Castellammare, tangenti e regali ai funzionari di Autostrade: i Vuolo a processo

Prima udienza per gli imprenditori stabiesi accusati di corruzione

di Redazione

Mazzette e una Mercedes per truccare gli appalti e ottenere i lavori dalla società Autostrade. Cominciato il processo al “re del ferro”, lo stabiese Mario Vuolo e al figlio Pasquale. Imprenditori di Castellammare che sono tra gli undici imputati del processo di Roma, partito grazie alle dichiarazioni del testimone di giustizia Gennaro Ciliberto. Il processo romano ruota intorno ai lavori pubblici dati in appalto all’impresa stabiese che, per l’accusa, avrebbe corrotto funzionari per aggiudicarsi la realizzazione di caselli autostradali e cavalcavia. La prima udienza, prevista ad aprile, è slittata a luglio per l’emergenza Covid che ha fermato l’Italia. Ammesse come parti civili l’Associazione Caponnetto, dell’Associazione AssoConsumatori e di Autostrade.
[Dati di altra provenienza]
Lemma at_run_reachable ls : runs_ok ls = true → reachable (at_run ls).
Proof. intros. exists 1, 0, boot_ok, c_init, ls. split; [apply start_c_init|by apply at_run_run]. Qed.

Lemma poll_nothing c buf a r :
  th c Poller = (ret_poll ← epoll_wait 0; if ret_poll =? -1 then exit_ 1 else mret (P_for 0 ret_poll buf)) →
  step (Do Poller a) c = Some r →
  a = AInt (-1) ∧ ∃ c', r = Ok c' ∧ ∀ a', step (Do Poller a') c' = Some (Err (Exited 1)).
Proof.
  intros Hth. simpl. unfold step_prog. rewrite Hth. simpl. destruct a as [z|l]; simpl.
  - destruct (Z.eqb_spec z (-1)) as [->|]; [|done]. intros [= <-]. split; [done|].
    eexists. split; [done|]. intros a'. simpl. unfold step_prog. simpl. done.
  - done.
Qed.

(** A client that connects, sends and disconnects can bring the server down
    although no system call reports an error: if the worker closes the last
    descriptor after the poller has passed its test of [cur_open_files], the
    poller calls [epoll_wait] with room for 0 events, which can only fail, and
    the process exits. *)
Theorem poll_race_exits argc argv1 b c0 :
  start argc argv1 b = Ok c0 →
  ∃ ls c, Forall (λ l, ∀ t, l ≠ Do t (AInt (-1))) ls ∧ run ls c0 = Some (Ok c) ∧
    ∀ a r, step (Do Poller a) c = Some r →
      a = AInt (-1) ∧ ∃ c', r = Ok c' ∧ ∀ a', step (Do Poller a') c' = Some (Err (Exited 1)).
Proof.
  intros ->%start_init. exists race, (at_run race). split_and!.
  - apply Forall_forall. intros l Hl t ->. unfold race, deal, connect, many in Hl.
    rewrite !elem_of_app, !elem_of_replicate in Hl. set_solver.
  - apply at_run_run. vm_compute. reflexivity.
  - intros a r. apply (poll_nothing _ (Some MQ_INTERNAL :: Some 7 :: replicate 199 None)).
    vm_compute. reflexivity.
Qed.

(** *** Instances of the theorems *)
Lemma poll_race_exits_witness :
  ∃ ls c, Forall (λ l, ∀ t, l ≠ Do t (AInt (-1))) ls ∧ run ls c_init = Some (Ok c) ∧
    ∀ a r, step (Do Poller a) c = Some r →
      a = AInt (-1) ∧ ∃ c', r = Ok c' ∧ ∀ a', step (Do Poller a') c' = Some (Err (Exited 1)).
Proof. exact (poll_race_exits 1 0 boot_ok c_init start_c_init). Defined.

Definition queue0 (ls : list label) : evlist := default evlist_zero (p_evlists (gs (at_run ls)) !! 0%nat).

Lemma fifo_delivery_witness :
  pushed 0 (log (gs (at_run deal))) = popped 0 (log (gs (at_run deal))) ++ contents (queue0 deal).
Proof.
  apply (fifo_delivery (at_run deal) 0 (queue0 deal));
    [apply at_run_reachable; vm_compute; reflexivity|vm_compute; reflexivity..].
Defined.

Lemma pop_never_underflows_witness : ¬ In (EUnder 0) (log (gs (at_run race))).
Proof. apply pop_never_underflows, at_run_reachable. vm_compute. reflexivity. Defined.

Lemma no_lost_wakeup_witness :
  Worker 0 ∈ waiters (gs (at_run idle)) (MEvl 0) ∧
  pushed 0 (log (gs (at_run idle))) = popped 0 (log (gs (at_run idle))).
Proof.
  assert (Worker 0 ∈ waiters (gs (at_run idle)) (MEvl 0)) as Hw.
  { apply (bool_decide_unpack _). vm_compute. exact I. }
  split; [done|]. apply (no_lost_wakeup (at_run idle)); [|vm_compute; reflexivity|done|lia].
  apply at_run_reachable. vm_compute. reflexivity.
Defined.

Lemma open_files_counted_witness :
  cur_open_files (gs (at_run deal)) = Z.of_nat (length (interest (gs (at_run deal)))) ∧
  cur_open_files (gs (at_run deal)) = 1.
Proof.
  split; [|vm_compute; reflexivity].
  apply (open_files_counted (at_run deal)); [|vm_compute; reflexivity].
  apply at_run_reachable. vm_compute. reflexivity.
Defined.

Lemma round_robin_witness :
  let d := dealt (log (gs (at_run deal))) in
  d = [0%nat] ∧ (length (filter (λ x, x = 0%nat) d) ≤ length (filter (λ x, x = 1%nat) d) + 1)%nat.
Proof.
  split; [vm_compute; reflexivity|].
  apply (round_robin (at_run deal)); [|lia..]. apply at_run_reachable. vm_compute. reflexivity.
Defined.

Lemma calm_no_fault_witness :
  ∃ r, step (D Poller 0) (at_run connect) = Some r ∧ ((∃ c', r = Ok c') ∨ ∃ z, r = Err (Exited z)).
Proof.
  destruct (step (D Poller 0) (at_run connect)) as [r|] eqn:E.
  2: { assert (isSome (step (D Poller 0) (at_run connect)) = true) as Hb by (vm_compute; reflexivity).
       by rewrite E in Hb. }
  exists r. split; [reflexivity|].
  apply (calm_no_fault 1 0 boot_ok c_init connect (at_run connect) (D Poller 0)).
  - intros _. split; [reflexivity|vm_compute; congruence].
  - exact start_c_init.
  - unfold connect, many. rewrite !Forall_app. split_and!; try (apply Forall_replicate; by intros _).
    + by repeat constructor.
    + repeat constructor; by vm_compute.
  - apply at_run_run. vm_compute. reflexivity.
  - assert (forallb (λ e, i1_ev e <? MAX_EVENT_QUEUE) (p_evlists (gs (at_run connect))) = true) as HF
      by (vm_compute; reflexivity).
    intros k e He. rewrite forallb_forall in HF. apply Z.ltb_lt, HF, list_elem_of_In. by eapply list_elem_of_lookup_2.
  - by intros _.
  - exact E.
Defined.

Lemma listener_port_ignored_witness : saddr_s (gs c_init) = SockAddr 0 0 0.
Proof.
  apply (listener_port_ignored 2 8080 boot_ok). destruct (start 2 8080 boot_ok) as [c|] eqn:E.
  - by rewrite (start_init _ _ _ _ E).
  - exfalso. revert E. vm_compute. discriminate.
Defined.

Lemma worker_drains_witness :
  ∃ n c', run (replicate n (Do (Worker 0) (AInt 1))) (at_run deal) = Some (Ok c') ∧
    log (gs c') = log (gs (at_run deal)) ++ handled 0 [(Some 7, 7)] ∧ n_of (gs c') 0 = 0.
Proof.
  destruct (worker_drains (at_run deal) 0 (queue0 deal) [(Some 7, 7)]) as (n & c' & H1 & H2 & H3 & _).
  - vm_compute. reflexivity.
  - vm_compute. reflexivity.
  - vm_compute. reflexivity.
  - apply (bool_decide_unpack _). vm_compute. exact I.
  - vm_compute. reflexivity.
  - constructor; [|constructor]. exists 7, (FDLIST 7 0). split_and!; [done|vm_compute; reflexivity|done|].
    apply (bool_decide_unpack _). vm_compute. exact I.
  - vm_compute. congruence.
  - vm_compute. congruence.
  - vm_compute. congruence.
  - vm_compute. reflexivity.
  - exists n, c'. exact (conj H1 (conj H2 H3)).
Defined.

(** A queue from which [MAX_EVENT_QUEUE] descriptors were taken, with one more. *)
Definition c_end : config :=
  Config (set_evls [EVLIST 200 1 1 (replicate 200 (Some 7))] pool_init) (λ _, pop_evlist 0 ≫= λ _, mret W_end).

Lemma pop_past_end_witness : run (replicate 3 (D (Worker 0) 0)) c_end = Some (Err BadAccess).
Proof.
  apply (pop_past_end c_end 0 (EVLIST 200 1 1 (replicate 200 (Some 7))) (λ _, mret W_end) (AInt 0));
    [reflexivity|reflexivity|reflexivity|by intros ?%elem_of_nil|reflexivity|reflexivity|vm_compute; reflexivity].
Defined.

(** All queues full, and the scheduler has one more event. *)
Definition full_queue : evlist := EVLIST 0 200 200 (replicate 200 (Some 7)).
Definition full_log : list event := (λ j, EPush (j mod 4) (Some 7)) <$> seq 0 800.
Definition s_full : pool := set_log full_log (set_evls (replicate 4 full_queue) pool_init).
Definition after_push : mode := S_for 1 1 1 (replicate 201 (Some 7)).
Definition c_full : config :=
  Config s_full (λ t, match t with
                      | Iosched => _ ← push_evlist 0 (Some 7); mret after_push
                      | Listener => Ret L_accept
                      | Poller => Ret (P_top (replicate 201 None))
                      | Worker k => if decide (k < 4)%nat then Ret W_top else Ret Returned
                      end).

Lemma full_dealt j k : dealt full_log !! j = Some k → k = (j mod 4)%nat.
Proof.
  assert (dealt full_log = (λ j, (j mod 4)%nat) <$> seq 0 800) as ->.
  { unfold full_log. generalize (seq 0 800). intros l. induction l as [|x l IH]; [done|]. simpl. by f_equal. }
  rewrite list_lookup_fmap. destruct (seq 0 800 !! j) as [x|] eqn:E; [|done].
  apply lookup_seq in E as [-> _]. simpl. by intros [= <-].
Qed.

Lemma full_popped k : popped k full_log = [].
Proof.
  unfold full_log. generalize (seq 0 800). intros l. induction l as [|x l IH]; [done|]. done.
Qed.

Lemma full_evl k e : p_evlists s_full !! k = Some e → e = full_queue ∧ (k < 4)%nat.
Proof.
  intros He. split; [|exact (lookup_lt_Some _ _ _ He)].
  change (replicate 4 full_queue !! k = Some e) in He. by apply lookup_replicate in He as [-> _].
Qed.

Lemma full_fifo k : (k < 4)%nat → pushed k full_log = contents full_queue.
Proof. intros Hk. destruct k as [|[|[|[|k]]]]; [vm_compute; reflexivity..|lia]. Qed.

Lemma full_under k : EUnder k ∉ full_log.
Proof. unfold full_log. rewrite list_elem_of_fmap. by intros (j & ? & _). Qed.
A processo con i Vuolo, padre di 68 anni e figlio di 42 anni, Vittorio Giovannercole funzionario di Autostrade come Gianni Marchi di 52 anni, poi i tecnici della società che ha subappaltato i lavori Riccardo Scorsone 63 anni, Pasquino Stati 49 anni e l’ingegnere Giuseppe Pace. Nella lista degli imputati Vincenzo Esposito, 77 anni di Gragnano, Agostino Cafiero, 42 anni di Vico Equense, Antonino De Angelis, 53 anni di Sant’Agnello e Giuseppina Cardone 64 anni di Castellammare. Tutto è partito dalle denunce del collaboratore di giustizia Ciliberto che, da ex dipendente dei Vuolo, ha raccontato agli inquirenti di regali e soldi, come una Mercedes da 50 mila euro in cambio dell’ingresso nel sistema degli appalti in tutta Italia. Un sistema che secondo le pesanti dichiarazioni del collaboratore di giustizia avrebbe portato alla realizzazione di opere mal fatte e a rischio per la sicurezza dei viaggiatori.